Professor Wilcox commented: "We increasingly emphasise the need to wash hands to control the spread of infection, but we have not considered the best way to dry them. Best does not solely mean convenience. Drying hands using electric dryers risks spreading microbes in the washroom, and this is clearly not desirable when trying to limit the spread of bacteria or viruses from person to person."

The gloves are off



Dyson, the global brand in hand dryer technology, claims the report was based on 'flawed methodology'.


A spokeswoman said: ""In fact, the Dyson Airblade hand dryers are the fastest, most hygienic way to dry hands and they produce up to 71 per cent less CO2 than paper towels and are able to dry 18 pairs of hands for the price of a single paper towel." 


According to Dyson, the new research was conducted under artificial conditions and does not reflect real life. This is because gloved hands were covered with unrealistically high levels of bacteria and dried without prior washing. Dyson also said that the amounts of bacteria retrieved from the air are insignificant and presented without any real life context: more bacteria are released into the air by removing one’s jacket or changing one’s shoes than found in this study. 

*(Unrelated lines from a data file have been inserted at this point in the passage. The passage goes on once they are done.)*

(** * WebSocketRedisServer: the subscription router of
      src/web-socket-redis-server.ts

    The class keeps two indices, [globalSubscriptions] (topic to sockets) and
    [clientSubscriptions] (socket to topics), subscribes to one Redis channel
    per topic and fans every Redis message out to the sockets of the topic.

    The program runs on a single-threaded event loop.  An [async] method runs
    synchronously up to its first [await]; the rest of the method runs when
    the awaited Redis promise settles, and any other event may be handled in
    between.  The embedding keeps that granularity: one [Event] is one
    callback of the event loop, and a method suspended at an [await] is an
    entry of [pending] that a later [RedisReply] event resumes. *)

From stdpp Require Import gmap strings list fin_maps.
From stdpp Require Import pretty.

Local Open Scope string_scope.
Local Open Scope list_scope.

(** ** Run-time values *)

(** [stockSymbol] is declared [string], but it is whatever [JSON.parse]
    produced: the type annotation is erased.  A number is represented by the
    text [String(n)] gives, an object or array by its identity and the text
    its string conversion gives. *)
Inductive JsVal :=
| VUndefined
| VNull
| VBool (b : bool)
| VNum (repr : string)
| VStr (s : string)
| VRef (id : nat) (repr : string).

#[global] Instance JsVal_eq_dec : EqDecision JsVal.
Proof. solve_decision. Defined.

Definition JsVal_encode (v : JsVal)
  : unit + unit + bool + string + string + (nat * string) :=
  match v with
  | VUndefined => inl (inl (inl (inl (inl tt))))
  | VNull => inl (inl (inl (inl (inr tt))))
  | VBool b => inl (inl (inl (inr b)))
  | VNum r => inl (inl (inr r))
  | VStr s => inl (inr s)
  | VRef i r => inr (i, r)
  end.

Definition JsVal_decode
  (x : unit + unit + bool + string + string + (nat * string)) : JsVal :=
  match x with
  | inl (inl (inl (inl (inl _)))) => VUndefined
  | inl (inl (inl (inl (inr _)))) => VNull
  | inl (inl (inl (inr b))) => VBool b
  | inl (inl (inr r)) => VNum r
  | inl (inr s) => VStr s
  | inr (i, r) => VRef i r
  end.

#[global] Instance JsVal_countable : Countable JsVal.
Proof.
  apply (inj_countable' JsVal_encode JsVal_decode).
  by intros [].
Defined.
Lemma run_call_muted (call : Call) (r : Runtime) :
  lastErrorTime (cd r) = t0 -> P (clock r) ->
  lastErrorTime (cd (run_call flags call r)) = t0 /\ P (clock (run_call flags call r)) /\
  exists new, events (run_call flags call r) = new ++ events r /\
              Forall (fun e => error_line e = false) new.
Proof.
  revert r. destruct call; cbn [run_call].
  all: match goal with
       | |- forall r0, _ -> _ -> _ (cd (snd (?m r0))) = _ /\ _ => change (Muted m)
       end.
  all: repeat muted_step.
Qed.

End Muting.


(** *** What one update pushes *)

Lemma pushStats_events stats statsErr customStatsErr (r : Runtime) :
  events (snd (pushStats stats statsErr customStatsErr r)) = events r \/
  exists ref,
    events (snd (pushStats stats statsErr customStatsErr r))
    = CacheAddStats ref stats :: events r.
Proof.
  unfold pushStats, bind, onHandler, memoryCache_AddStats, with_handler, ret.
  destruct (handler_ContainerReference (handler (cd r))) as [[ref [e|]] h]; cbn.
  - left. destruct (handler_Exists h) as [[|] h']; reflexivity.
  - right. exists ref.
    destruct (cache_AddStats _ _ _) as [[?|] ?]; cbn; try destruct statsErr; reflexivity.
Qed.

Lemma updateStats_empty (r : Runtime) h1 :
  handler_GetStats (handler (cd r)) = ((None, None), h1) ->
  updateStats r = (None, with_handler h1 r).
Proof.
  intros Hs. unfold updateStats.
  erewrite bind_run by (apply onHandler_run; exact Hs). reflexivity.
Qed.

Lemma updateStats_failed (r : Runtime) e h1 h2 :
  handler_GetStats (handler (cd r)) = ((None, Some e), h1) ->
  handler_Exists h1 = (true, h2) ->
  updateStats r = (Some (continuing e), with_handler h2 r).
Proof.
  intros Hs He. unfold updateStats.
  erewrite bind_run by (apply onHandler_run; exact Hs).
  cbv beta iota. rewrite bind_assoc.
  erewrite bind_run by (apply onHandler_run; exact He).
  reflexivity.
Qed.

(** X6. One call of [updateStats] writes lines to the log and then hands at
    most one sample to the cache. That sample has the readings of the
    sample that [GetStats] returned, and the task stats that the tracker
    held when the call began. *)
Theorem updateStats_pushes_one_sample (r : Runtime) :
  exists logs pushed,
    events (snd (updateStats r)) = pushed ++ logs ++ events r /\
    Forall (fun e => is_Glog e = true) logs /\
    (pushed = [] \/
     exists ref stats raw,
       pushed = [CacheAddStats ref stats] /\
       fst (fst (handler_GetStats (handler (cd r)))) = Some raw /\
       same_readings stats raw /\
       info.TaskStats stats = taskStats (cd r)).
Proof.
  assert (Hpush : forall (r2 : Runtime) raw serr,
            taskStats (cd r2) = taskStats (cd r) -> events r2 = events r ->
            exists logs pushed,
              events (snd (bind (prepareStats raw)
                                (fun p => pushStats (fst p) serr (snd p)) r2))
              = pushed ++ logs ++ events r /\
              Forall (fun e => is_Glog e = true) logs /\
              (pushed = [] \/
               exists ref stats,
                 pushed = [CacheAddStats ref stats] /\
                 same_readings stats raw /\
                 info.TaskStats stats = taskStats (cd r))).
  { intros r2 raw serr Ht Hev. unfold bind.
    pose proof (prepareStats_result raw r2) as (Hsame & _ & Htask).
    destruct (prepareStats_emits_logs raw r2) as [logs [E1 F1]].
    destruct (prepareStats raw r2) as [[st' cerr] r3]. cbn [fst snd] in *.
    exists logs.
    destruct (pushStats_events st' serr cerr r3) as [E2 | [ref E2]].
    - exists []. rewrite E2, E1, Hev. repeat split; auto.
    - exists [CacheAddStats ref st']. rewrite E2, E1, Hev.
      repeat split; auto. right. exists ref, st'. repeat split; try apply Hsame.
      congruence. }
  destruct (handler_GetStats (handler (cd r))) as [[[raw|] [e|]] h1] eqn:Hs; cbn [fst].
  - destruct (handler_Exists h1) as [[|] h2] eqn:He.
    + rewrite (updateStats_partial r Hs He).
      destruct (Hpush (with_handler h2 r) raw (Some (continuing e)) eq_refl eq_refl)
        as (logs & pushed & E & F & Hp).
      exists logs, pushed. repeat split; auto.
      destruct Hp as [Hp | (ref & stats & H1 & H2 & H3)]; [left; exact Hp|].
      right. exists ref, stats, raw. repeat split; auto; apply H2.
    + rewrite (updateStats_gone r Hs He).
      exists [], []. repeat split; auto.
  - rewrite (updateStats_complete r Hs).
    destruct (Hpush (with_handler h1 r) raw None eq_refl eq_refl)
      as (logs & pushed & E & F & Hp).
    exists logs, pushed. repeat split; auto.
    destruct Hp as [Hp | (ref & stats & H1 & H2 & H3)]; [left; exact Hp|].
    right. exists ref, stats, raw. repeat split; auto; apply H2.
  - destruct (handler_Exists h1) as [[|] h2] eqn:He.
    + rewrite (updateStats_failed r Hs He). exists [], []. repeat split; auto.
    + rewrite (updateStats_gone r Hs He). exists [], []. repeat split; auto.
  - rewrite (updateStats_empty r Hs). exists [], []. repeat split; auto.
Qed.

(** X7. When [GetStats] fails without stats on a container that exists,
    [updateStats] returns the error, annotated, and does nothing else:
    no sample is pushed, no line is logged, and only the handler has
    moved. *)
Theorem updateStats_without_stats (r : Runtime) e h1 h2 :
  handler_GetStats (handler (cd r)) = ((None, Some e), h1) ->
  handler_Exists h1 = (true, h2) ->
  updateStats r
  = (Some (Go.fmt_Errorf "%v, continuing to push stats" [Go.VError e]),
     with_handler h2 r) /\
  events (snd (updateStats r)) = events r /\
  memoryCache (cd (snd (updateStats r))) = memoryCache (cd r).
Proof.
  intros Hs He. rewrite (updateStats_failed r Hs He). repeat split.
Qed.

(** *** The load reader's probe *)

(** X8. A probe that succeeds stores the reader's sample as the task stats and
    feeds it to the smoother at the time read after the probe. With
    dynamic housekeeping and a sample equal to the one held before, the
    probing interval is doubled, up to [MaxLoadReaderInterval];
    otherwise it is set to [LoadreaderInterval]. Nothing is logged. *)
Theorem load_reader_backs_off (r : Runtime) path h1 l sample l' :
  handler_GetCgroupPath "cpu" (handler (cd r)) = ((path, None), h1) ->
  loadReader (cd r) = Some l ->
  loadReader_GetCpuLoad (Name_of (cd r)) path l = ((sample, None), l') ->
  let r' := snd (doLoadReaderIteration flags r) in
  fst (doLoadReaderIteration flags r) = None /\
  taskStats (cd r') = sample /\
  loadreaderInterval (cd r')
  = (if allowDynamicHousekeeping (cd r) && info.LoadStats_eqb (taskStats (cd r)) sample
     then DurationMin (Go.wrap_int64 (loadreaderInterval (cd r) * 2))
                      (MaxLoadReaderInterval flags)
     else LoadreaderInterval flags) /\
  loadAvgLastProbeTime (cd r') = fst (clock_Now (clock r)) /\
  loadReader (cd r') = Some l' /\
  events r' = events r.
Proof.
  intros Hp Hl Hg r'. unfold r', doLoadReaderIteration.
  erewrite bind_run by (apply onHandler_run; exact Hp).
  unfold bind, read, update, ret, time_Now, TaskStats, updateTaskStats, updateLoadAvg,
    with_handler.
  cbn. rewrite Hl. cbn.
  change (Name_of (set_handler h1 (cd r))) with (Name_of (cd r)). rewrite Hg. cbn.
  destruct (clock_Now (clock r)) as [probeTime k1]. cbn.
  destruct (allowDynamicHousekeeping (cd r) && info.LoadStats_eqb (taskStats (cd r)) sample);
    cbn; destruct (loadAvg (cd r) <? 0)%float; cbn; repeat split.
Qed.


(** X10. A tracker that has no load reader never gets one, and its load average
    is never written: the load reader's loop does nothing on it, and no
    other call that the loops or the manager make feeds the smoother. *)
Theorem no_reader_no_load_average (calls : list Call) (r : Runtime) :
  loadReader (cd r) = None ->
  forallb external_call calls = true ->
  loadReader (cd (run_calls flags calls r)) = None /\
  loadAvg (cd (run_calls flags calls r)) = loadAvg (cd r).
Proof.
  intros Hl Hcalls.
  apply (@run_calls_invariant
           (fun r' => loadReader (cd r') = None /\ loadAvg (cd r') = loadAvg (cd r))
           external_call); [| exact Hcalls | split; [exact Hl | reflexivity]].
  intros call r' Hc [Hl' Ha'].
  destruct call; try discriminate Hc; cbn [run_call].
  10: { unfold loadReaderIteration, bind, read. cbn. rewrite Hl'. cbn. split; assumption. }
  all: split; [rewrite <- Hl' | rewrite <- Ha'].
  all: match goal with
       | |- ?g (cd (snd (?m ?r0))) = _ => revert r0 Hl' Ha'; intros r0 _ _; revert r0;
                                          change (Keeps g m)
       end.
  all: keeps_all.
Qed.

(** *** The info, refreshed every five seconds *)

(** X11. Within five seconds of the last refresh, [GetInfo] answers from the
    tracker's fields: the handler and the collectors are not asked, and
    only the clock has moved. *)
Theorem GetInfo_serves_from_memory (r : Runtime) :
  Go.Time_Sub (fst (clock_Now (clock r))) (lastUpdatedTime (cd r)) <= 5 * Go.Second ->
  GetInfo r = ((Some addr_c_info, None),
               {| cd := cd r; clock := snd (clock_Now (clock r)); events := events r |}).
Proof.
  intros Hle. unfold GetInfo, time_Since, bind, read, time_Now, ret.
  destruct (clock_Now (clock r)) as [now k1]. cbn [fst snd] in *.
  destruct (Z.gtb_spec (Go.Time_Sub now (lastUpdatedTime (cd r))) (5 * Go.Second));
    [lia | reflexivity].
Qed.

The spokeswoman added that the results in a real washroom look different: "People wash their hands to remove bacteria before drying them – and they don’t wear gloves. When hands are dried properly, it reduces the spread of bacteria up to 1000 times."


She concluded: "In reality, the Dyson Airblade hand dryer has been proven to be as hygienic as paper towels, through research commissioned by Dyson and published in the Journal of Applied Microbiology conducted by the University of Bradford."